EXERCISE GOAL
From the entries below, return only the lines starting at the one that contains "backends_agree (pg_SessionUpdate db" and ending at the one that contains "row_field E s_CreatedAt.", exactly as they stand.

Collected data entries
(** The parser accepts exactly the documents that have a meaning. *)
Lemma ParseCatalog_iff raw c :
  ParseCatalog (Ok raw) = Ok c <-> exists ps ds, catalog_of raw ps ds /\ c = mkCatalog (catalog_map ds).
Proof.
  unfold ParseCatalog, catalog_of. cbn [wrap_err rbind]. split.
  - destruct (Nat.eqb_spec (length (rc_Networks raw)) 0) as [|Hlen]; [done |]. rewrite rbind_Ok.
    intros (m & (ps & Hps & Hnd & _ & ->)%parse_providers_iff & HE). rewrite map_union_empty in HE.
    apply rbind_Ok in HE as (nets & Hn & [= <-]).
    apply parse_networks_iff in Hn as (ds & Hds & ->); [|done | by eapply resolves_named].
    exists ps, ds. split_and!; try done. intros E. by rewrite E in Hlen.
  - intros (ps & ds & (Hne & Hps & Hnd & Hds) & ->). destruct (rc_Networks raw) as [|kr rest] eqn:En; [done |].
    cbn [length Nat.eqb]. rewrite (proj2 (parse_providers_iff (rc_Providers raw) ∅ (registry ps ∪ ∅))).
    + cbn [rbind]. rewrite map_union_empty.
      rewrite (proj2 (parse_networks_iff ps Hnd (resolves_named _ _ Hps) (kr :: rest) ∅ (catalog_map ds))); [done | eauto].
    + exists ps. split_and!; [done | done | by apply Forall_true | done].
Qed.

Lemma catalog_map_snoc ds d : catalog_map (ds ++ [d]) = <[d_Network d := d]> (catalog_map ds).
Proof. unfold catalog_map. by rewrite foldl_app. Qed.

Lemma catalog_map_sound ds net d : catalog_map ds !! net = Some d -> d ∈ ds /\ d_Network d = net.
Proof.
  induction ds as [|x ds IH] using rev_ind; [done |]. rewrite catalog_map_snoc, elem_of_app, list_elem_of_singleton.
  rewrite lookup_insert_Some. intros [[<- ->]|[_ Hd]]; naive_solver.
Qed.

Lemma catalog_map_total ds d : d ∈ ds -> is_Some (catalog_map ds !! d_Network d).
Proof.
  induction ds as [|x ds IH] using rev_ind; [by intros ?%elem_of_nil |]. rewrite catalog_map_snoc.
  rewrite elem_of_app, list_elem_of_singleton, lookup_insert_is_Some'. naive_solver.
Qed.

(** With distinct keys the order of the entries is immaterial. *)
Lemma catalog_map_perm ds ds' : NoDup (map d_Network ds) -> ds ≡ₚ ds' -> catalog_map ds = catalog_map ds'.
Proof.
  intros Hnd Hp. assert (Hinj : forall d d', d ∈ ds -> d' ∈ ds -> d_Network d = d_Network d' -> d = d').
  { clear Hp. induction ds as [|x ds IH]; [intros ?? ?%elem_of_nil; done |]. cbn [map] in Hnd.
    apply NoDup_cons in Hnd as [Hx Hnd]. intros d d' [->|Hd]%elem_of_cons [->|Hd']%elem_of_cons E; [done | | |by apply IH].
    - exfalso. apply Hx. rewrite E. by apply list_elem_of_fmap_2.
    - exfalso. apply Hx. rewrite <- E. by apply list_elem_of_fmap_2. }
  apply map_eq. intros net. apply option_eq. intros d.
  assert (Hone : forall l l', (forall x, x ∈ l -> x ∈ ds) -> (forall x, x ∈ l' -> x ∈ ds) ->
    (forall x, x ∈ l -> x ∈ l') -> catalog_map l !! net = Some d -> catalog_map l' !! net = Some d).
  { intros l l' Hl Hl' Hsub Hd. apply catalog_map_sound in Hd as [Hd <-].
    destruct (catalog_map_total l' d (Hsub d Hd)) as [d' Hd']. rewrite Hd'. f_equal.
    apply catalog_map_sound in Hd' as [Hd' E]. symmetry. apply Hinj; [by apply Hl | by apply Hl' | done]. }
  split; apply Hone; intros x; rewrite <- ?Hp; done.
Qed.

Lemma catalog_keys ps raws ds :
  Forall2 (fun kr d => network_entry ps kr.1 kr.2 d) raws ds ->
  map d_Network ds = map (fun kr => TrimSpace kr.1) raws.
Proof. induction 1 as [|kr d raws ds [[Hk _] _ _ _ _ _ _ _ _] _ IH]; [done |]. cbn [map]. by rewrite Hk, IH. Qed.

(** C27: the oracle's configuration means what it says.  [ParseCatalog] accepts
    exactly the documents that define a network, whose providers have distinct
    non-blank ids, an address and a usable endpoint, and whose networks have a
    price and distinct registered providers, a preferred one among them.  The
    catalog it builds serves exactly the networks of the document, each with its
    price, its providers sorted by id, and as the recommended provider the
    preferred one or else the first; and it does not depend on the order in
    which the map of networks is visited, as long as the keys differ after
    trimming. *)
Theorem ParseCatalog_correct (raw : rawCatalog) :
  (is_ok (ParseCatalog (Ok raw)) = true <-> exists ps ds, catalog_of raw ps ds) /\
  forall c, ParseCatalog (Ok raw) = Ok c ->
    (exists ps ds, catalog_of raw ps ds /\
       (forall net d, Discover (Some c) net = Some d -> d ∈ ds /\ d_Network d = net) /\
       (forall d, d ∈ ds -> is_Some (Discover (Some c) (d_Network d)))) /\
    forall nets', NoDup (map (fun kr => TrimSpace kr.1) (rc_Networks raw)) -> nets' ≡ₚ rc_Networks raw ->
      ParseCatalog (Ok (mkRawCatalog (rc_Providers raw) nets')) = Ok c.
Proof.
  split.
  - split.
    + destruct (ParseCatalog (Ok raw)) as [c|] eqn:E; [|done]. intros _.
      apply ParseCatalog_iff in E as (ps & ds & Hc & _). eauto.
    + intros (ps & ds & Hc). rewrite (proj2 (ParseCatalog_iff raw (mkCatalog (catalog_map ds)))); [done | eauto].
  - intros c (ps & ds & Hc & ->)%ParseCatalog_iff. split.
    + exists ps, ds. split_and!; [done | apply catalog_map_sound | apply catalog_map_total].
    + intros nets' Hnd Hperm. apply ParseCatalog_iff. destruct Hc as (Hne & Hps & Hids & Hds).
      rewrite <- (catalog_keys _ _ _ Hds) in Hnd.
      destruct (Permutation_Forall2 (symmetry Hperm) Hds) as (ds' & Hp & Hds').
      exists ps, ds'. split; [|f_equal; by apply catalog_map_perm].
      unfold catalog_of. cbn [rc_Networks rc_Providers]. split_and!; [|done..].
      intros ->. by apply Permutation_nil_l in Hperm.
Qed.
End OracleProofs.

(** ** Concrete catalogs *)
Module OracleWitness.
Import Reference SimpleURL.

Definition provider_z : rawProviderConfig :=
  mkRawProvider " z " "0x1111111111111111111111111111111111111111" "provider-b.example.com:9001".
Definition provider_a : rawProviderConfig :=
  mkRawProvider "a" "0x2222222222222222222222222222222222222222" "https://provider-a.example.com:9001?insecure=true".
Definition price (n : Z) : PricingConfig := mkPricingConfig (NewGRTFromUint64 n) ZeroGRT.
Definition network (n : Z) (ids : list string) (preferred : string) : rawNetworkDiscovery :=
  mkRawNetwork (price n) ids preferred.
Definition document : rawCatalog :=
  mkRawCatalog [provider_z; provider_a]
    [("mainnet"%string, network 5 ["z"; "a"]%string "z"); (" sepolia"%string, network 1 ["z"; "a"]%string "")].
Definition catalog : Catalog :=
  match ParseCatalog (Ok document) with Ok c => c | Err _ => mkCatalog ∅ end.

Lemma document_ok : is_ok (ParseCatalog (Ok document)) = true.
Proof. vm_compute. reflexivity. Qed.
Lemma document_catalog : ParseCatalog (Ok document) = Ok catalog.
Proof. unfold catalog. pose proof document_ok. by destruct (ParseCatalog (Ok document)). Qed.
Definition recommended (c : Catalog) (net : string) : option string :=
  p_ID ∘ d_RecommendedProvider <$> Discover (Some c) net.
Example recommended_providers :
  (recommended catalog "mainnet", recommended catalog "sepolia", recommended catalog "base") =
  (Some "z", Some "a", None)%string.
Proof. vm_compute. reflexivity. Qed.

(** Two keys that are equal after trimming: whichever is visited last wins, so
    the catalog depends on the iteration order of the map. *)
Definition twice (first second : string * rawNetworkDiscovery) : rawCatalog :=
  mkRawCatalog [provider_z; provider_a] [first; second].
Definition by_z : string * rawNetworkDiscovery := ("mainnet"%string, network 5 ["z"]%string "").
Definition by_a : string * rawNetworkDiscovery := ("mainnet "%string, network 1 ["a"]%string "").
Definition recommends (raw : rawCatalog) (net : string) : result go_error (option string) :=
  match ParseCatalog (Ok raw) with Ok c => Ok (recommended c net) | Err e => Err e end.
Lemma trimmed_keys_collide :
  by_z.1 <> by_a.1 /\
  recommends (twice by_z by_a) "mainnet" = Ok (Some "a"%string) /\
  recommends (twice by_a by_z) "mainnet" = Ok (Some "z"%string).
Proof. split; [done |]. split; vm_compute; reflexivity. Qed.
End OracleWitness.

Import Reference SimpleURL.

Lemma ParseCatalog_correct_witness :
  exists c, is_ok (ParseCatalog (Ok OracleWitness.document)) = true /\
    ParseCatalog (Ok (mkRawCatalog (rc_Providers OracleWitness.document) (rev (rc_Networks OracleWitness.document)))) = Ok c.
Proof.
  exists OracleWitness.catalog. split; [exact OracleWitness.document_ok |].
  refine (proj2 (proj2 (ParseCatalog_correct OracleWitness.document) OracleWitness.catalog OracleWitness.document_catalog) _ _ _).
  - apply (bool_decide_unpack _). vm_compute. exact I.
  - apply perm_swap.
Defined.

--

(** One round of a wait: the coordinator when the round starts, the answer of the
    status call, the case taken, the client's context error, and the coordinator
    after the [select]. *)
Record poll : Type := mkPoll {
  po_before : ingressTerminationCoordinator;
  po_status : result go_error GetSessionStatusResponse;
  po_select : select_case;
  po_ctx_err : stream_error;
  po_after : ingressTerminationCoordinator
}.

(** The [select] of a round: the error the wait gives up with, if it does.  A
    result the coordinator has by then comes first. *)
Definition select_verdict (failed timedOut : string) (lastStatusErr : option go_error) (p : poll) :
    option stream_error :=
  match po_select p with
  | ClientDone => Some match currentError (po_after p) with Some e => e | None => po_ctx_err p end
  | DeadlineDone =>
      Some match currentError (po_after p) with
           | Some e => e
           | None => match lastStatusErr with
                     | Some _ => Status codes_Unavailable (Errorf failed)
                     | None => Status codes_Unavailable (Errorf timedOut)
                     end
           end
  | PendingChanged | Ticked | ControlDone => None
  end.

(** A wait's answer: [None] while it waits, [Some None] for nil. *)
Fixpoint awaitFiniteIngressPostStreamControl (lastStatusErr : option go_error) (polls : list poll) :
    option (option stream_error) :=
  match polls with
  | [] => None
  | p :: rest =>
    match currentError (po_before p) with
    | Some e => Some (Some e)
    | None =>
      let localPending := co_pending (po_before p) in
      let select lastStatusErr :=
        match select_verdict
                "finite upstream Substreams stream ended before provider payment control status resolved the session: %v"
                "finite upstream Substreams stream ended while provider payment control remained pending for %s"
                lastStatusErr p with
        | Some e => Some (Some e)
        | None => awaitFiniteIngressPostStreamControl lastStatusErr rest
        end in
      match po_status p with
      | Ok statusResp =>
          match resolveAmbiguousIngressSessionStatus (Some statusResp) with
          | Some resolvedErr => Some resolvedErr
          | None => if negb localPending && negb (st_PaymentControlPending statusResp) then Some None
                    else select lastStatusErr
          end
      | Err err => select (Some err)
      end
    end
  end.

* * *

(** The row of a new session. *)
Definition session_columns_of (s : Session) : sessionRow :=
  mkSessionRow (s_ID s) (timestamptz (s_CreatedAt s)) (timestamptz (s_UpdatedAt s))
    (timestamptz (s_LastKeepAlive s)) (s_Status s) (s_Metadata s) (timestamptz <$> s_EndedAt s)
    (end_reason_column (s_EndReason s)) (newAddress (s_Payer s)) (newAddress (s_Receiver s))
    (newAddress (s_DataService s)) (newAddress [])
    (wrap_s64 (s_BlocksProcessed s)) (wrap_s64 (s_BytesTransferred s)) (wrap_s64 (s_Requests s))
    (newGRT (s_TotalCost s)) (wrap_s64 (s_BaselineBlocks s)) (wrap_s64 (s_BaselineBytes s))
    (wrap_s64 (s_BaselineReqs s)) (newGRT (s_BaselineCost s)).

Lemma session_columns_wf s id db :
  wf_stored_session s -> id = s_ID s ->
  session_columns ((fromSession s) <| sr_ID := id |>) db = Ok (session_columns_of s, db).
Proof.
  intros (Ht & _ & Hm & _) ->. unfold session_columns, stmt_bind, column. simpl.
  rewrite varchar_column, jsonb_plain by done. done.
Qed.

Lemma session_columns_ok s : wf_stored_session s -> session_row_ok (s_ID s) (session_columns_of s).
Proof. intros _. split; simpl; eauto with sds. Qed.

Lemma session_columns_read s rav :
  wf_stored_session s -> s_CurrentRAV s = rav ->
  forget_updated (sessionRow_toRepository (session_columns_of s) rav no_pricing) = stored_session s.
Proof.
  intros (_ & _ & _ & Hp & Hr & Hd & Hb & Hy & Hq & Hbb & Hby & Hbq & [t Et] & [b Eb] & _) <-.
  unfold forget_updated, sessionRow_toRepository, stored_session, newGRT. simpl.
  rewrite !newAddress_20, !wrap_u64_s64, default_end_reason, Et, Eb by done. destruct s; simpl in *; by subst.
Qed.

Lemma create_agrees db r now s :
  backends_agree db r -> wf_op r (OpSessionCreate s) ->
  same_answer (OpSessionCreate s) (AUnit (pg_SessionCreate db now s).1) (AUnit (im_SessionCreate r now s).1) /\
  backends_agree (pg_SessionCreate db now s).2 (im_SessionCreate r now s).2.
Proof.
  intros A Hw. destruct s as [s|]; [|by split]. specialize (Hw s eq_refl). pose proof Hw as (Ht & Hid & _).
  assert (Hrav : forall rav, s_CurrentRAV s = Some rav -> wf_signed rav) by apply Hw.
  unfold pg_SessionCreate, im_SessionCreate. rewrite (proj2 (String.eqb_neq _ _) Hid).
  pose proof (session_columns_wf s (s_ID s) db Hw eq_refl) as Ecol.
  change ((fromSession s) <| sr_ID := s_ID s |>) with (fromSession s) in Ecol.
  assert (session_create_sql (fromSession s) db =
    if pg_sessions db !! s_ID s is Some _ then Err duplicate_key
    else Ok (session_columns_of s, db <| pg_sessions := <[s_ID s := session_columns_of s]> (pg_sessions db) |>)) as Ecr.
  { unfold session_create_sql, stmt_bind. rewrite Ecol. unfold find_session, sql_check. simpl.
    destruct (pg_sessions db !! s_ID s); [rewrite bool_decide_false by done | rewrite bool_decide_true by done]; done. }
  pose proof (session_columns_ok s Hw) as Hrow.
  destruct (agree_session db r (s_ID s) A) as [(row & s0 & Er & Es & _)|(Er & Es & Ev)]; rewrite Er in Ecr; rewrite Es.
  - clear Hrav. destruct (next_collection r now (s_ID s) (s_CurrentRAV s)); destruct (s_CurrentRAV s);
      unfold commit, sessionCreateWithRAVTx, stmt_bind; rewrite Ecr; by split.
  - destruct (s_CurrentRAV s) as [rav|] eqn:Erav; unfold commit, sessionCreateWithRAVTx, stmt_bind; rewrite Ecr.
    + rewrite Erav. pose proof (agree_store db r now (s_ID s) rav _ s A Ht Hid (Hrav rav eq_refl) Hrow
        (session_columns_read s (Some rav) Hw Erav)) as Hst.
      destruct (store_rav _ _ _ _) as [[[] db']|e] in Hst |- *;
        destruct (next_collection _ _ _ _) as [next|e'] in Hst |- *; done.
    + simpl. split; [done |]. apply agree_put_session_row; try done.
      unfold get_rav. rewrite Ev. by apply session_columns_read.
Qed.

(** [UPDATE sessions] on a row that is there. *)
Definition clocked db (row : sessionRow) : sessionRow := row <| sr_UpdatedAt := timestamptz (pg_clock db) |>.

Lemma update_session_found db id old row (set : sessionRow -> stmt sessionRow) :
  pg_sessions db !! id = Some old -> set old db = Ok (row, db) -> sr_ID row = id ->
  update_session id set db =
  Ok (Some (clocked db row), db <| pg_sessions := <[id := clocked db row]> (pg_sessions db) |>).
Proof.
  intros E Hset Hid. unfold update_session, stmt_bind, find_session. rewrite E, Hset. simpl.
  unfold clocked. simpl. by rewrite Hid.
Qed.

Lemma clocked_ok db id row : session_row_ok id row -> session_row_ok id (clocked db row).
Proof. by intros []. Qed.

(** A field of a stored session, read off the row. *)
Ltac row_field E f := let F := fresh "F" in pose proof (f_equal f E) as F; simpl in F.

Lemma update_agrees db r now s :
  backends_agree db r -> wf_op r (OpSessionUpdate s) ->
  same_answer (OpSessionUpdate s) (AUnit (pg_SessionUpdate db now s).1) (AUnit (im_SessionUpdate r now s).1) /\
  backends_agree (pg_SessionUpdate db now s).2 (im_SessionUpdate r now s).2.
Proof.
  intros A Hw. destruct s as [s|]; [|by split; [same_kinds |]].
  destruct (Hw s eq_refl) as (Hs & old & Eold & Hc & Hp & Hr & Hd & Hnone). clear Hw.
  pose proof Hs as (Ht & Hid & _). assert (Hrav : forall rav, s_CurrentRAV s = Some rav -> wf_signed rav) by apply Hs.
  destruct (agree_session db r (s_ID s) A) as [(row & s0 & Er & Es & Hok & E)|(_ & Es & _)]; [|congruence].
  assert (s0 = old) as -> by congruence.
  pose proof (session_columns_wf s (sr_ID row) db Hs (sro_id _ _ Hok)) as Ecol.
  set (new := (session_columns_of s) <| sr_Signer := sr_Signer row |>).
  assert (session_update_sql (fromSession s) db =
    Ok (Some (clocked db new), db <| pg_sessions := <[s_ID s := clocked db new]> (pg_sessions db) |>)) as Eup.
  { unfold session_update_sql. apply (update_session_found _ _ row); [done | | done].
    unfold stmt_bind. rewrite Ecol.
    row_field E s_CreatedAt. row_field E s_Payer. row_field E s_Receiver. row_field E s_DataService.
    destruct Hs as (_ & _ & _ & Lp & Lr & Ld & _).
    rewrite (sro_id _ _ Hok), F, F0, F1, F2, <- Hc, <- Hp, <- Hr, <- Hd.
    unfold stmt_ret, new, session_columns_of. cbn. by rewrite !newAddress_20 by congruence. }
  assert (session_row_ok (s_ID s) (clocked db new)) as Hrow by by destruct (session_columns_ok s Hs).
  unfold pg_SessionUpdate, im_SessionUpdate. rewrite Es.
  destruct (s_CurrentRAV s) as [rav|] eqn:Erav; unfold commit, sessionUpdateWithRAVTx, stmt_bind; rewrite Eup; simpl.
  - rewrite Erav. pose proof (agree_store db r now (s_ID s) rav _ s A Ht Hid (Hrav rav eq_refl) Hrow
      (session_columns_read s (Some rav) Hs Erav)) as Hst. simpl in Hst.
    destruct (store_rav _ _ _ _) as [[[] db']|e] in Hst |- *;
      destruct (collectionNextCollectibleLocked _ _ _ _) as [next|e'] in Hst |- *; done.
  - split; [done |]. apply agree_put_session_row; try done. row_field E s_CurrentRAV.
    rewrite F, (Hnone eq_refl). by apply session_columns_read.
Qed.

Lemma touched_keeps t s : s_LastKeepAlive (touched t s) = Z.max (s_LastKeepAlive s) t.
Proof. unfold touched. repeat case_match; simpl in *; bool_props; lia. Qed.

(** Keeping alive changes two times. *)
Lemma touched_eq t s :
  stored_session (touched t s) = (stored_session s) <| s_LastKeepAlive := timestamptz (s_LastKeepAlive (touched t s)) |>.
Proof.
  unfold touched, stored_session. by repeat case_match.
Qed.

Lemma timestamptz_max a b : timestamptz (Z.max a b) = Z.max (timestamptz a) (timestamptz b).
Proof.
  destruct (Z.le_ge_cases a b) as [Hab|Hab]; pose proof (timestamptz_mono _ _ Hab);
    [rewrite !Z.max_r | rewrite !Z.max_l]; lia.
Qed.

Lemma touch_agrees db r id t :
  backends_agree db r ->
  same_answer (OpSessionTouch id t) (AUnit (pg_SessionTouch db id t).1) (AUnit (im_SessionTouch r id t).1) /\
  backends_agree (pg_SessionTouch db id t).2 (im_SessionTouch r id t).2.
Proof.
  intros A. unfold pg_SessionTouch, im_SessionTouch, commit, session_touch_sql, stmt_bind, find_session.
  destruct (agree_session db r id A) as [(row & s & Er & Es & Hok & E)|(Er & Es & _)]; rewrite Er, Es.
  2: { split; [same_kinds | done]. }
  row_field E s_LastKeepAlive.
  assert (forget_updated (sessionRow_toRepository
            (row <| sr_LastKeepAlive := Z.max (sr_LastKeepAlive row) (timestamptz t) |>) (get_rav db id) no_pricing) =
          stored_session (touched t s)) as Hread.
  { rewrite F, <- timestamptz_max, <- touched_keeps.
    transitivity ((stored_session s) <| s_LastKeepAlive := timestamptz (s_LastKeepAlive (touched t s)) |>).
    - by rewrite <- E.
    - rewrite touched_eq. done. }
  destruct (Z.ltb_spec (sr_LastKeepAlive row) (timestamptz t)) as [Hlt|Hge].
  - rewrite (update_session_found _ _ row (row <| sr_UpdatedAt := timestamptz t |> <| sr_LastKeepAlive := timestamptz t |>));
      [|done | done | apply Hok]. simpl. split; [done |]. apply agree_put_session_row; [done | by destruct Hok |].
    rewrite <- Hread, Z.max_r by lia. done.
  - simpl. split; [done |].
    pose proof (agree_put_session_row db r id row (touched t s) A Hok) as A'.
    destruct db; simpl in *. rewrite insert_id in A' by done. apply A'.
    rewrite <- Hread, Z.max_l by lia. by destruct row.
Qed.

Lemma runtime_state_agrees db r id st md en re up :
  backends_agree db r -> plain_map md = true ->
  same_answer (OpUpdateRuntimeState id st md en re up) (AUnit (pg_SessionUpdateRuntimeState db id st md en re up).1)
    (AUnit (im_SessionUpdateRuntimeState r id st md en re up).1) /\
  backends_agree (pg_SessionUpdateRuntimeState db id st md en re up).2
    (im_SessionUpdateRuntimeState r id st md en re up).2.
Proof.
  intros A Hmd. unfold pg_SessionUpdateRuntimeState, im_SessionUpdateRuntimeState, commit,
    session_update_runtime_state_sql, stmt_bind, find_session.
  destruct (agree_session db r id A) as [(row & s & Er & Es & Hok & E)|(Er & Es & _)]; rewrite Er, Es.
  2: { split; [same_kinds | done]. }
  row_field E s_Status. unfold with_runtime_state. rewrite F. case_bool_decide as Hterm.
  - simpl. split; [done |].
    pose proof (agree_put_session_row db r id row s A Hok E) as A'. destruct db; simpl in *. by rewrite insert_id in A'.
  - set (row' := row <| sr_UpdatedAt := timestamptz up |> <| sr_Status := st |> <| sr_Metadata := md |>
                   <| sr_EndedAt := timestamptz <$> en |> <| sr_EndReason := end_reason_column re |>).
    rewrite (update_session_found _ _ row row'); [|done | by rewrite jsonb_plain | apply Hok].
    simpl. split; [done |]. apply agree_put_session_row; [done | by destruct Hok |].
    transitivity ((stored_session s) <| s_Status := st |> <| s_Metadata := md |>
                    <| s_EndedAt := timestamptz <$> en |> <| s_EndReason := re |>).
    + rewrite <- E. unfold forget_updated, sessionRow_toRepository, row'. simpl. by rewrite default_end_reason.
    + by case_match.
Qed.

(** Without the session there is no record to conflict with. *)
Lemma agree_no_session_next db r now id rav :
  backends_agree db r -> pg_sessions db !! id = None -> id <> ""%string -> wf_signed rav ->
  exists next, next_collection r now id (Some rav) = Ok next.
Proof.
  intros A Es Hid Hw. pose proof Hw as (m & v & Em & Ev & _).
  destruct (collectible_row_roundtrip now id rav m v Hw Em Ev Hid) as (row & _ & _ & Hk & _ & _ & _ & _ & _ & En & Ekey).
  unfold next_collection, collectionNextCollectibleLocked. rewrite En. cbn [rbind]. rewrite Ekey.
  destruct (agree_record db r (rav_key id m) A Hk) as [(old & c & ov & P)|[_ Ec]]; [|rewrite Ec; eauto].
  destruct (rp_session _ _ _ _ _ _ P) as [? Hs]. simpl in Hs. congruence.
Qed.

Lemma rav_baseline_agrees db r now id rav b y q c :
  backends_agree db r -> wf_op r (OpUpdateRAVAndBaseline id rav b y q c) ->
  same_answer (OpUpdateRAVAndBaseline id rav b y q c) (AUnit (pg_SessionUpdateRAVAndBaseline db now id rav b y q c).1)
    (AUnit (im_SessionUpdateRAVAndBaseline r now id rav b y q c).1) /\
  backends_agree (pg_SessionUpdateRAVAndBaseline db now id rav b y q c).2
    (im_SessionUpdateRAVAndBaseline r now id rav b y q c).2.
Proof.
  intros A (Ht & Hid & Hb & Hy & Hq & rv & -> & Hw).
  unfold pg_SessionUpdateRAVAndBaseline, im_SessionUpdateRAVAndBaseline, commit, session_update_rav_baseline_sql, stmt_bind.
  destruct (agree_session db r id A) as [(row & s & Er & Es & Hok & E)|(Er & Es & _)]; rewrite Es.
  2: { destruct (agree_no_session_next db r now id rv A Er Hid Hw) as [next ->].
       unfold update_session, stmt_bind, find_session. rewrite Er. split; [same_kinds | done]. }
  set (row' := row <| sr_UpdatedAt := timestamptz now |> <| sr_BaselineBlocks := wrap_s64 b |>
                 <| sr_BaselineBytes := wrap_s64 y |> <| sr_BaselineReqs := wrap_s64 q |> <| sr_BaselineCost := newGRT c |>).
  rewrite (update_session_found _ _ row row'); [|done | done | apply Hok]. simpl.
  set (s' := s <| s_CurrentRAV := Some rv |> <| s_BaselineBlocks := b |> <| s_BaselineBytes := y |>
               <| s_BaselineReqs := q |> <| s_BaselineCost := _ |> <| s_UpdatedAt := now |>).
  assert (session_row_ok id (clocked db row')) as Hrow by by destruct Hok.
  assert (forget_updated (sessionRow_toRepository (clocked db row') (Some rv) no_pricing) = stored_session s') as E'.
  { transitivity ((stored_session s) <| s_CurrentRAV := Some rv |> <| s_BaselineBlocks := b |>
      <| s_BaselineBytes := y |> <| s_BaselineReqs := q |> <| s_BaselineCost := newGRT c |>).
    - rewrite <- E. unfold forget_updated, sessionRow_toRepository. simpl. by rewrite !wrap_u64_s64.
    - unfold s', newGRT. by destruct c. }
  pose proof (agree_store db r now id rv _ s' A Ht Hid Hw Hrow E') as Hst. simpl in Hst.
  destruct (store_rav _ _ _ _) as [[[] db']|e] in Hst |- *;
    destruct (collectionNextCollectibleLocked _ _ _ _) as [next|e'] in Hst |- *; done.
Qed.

WRITTEN RESPONSE
  backends_agree (pg_SessionUpdate db now s).2 (im_SessionUpdate r now s).2.
Proof.
  intros A Hw. destruct s as [s|]; [|by split; [same_kinds |]].
  destruct (Hw s eq_refl) as (Hs & old & Eold & Hc & Hp & Hr & Hd & Hnone). clear Hw.
  pose proof Hs as (Ht & Hid & _). assert (Hrav : forall rav, s_CurrentRAV s = Some rav -> wf_signed rav) by apply Hs.
  destruct (agree_session db r (s_ID s) A) as [(row & s0 & Er & Es & Hok & E)|(_ & Es & _)]; [|congruence].
  assert (s0 = old) as -> by congruence.
  pose proof (session_columns_wf s (sr_ID row) db Hs (sro_id _ _ Hok)) as Ecol.
  set (new := (session_columns_of s) <| sr_Signer := sr_Signer row |>).
  assert (session_update_sql (fromSession s) db =
    Ok (Some (clocked db new), db <| pg_sessions := <[s_ID s := clocked db new]> (pg_sessions db) |>)) as Eup.
  { unfold session_update_sql. apply (update_session_found _ _ row); [done | | done].
    unfold stmt_bind. rewrite Ecol.
    row_field E s_CreatedAt. row_field E s_Payer. row_field E s_Receiver. row_field E s_DataService.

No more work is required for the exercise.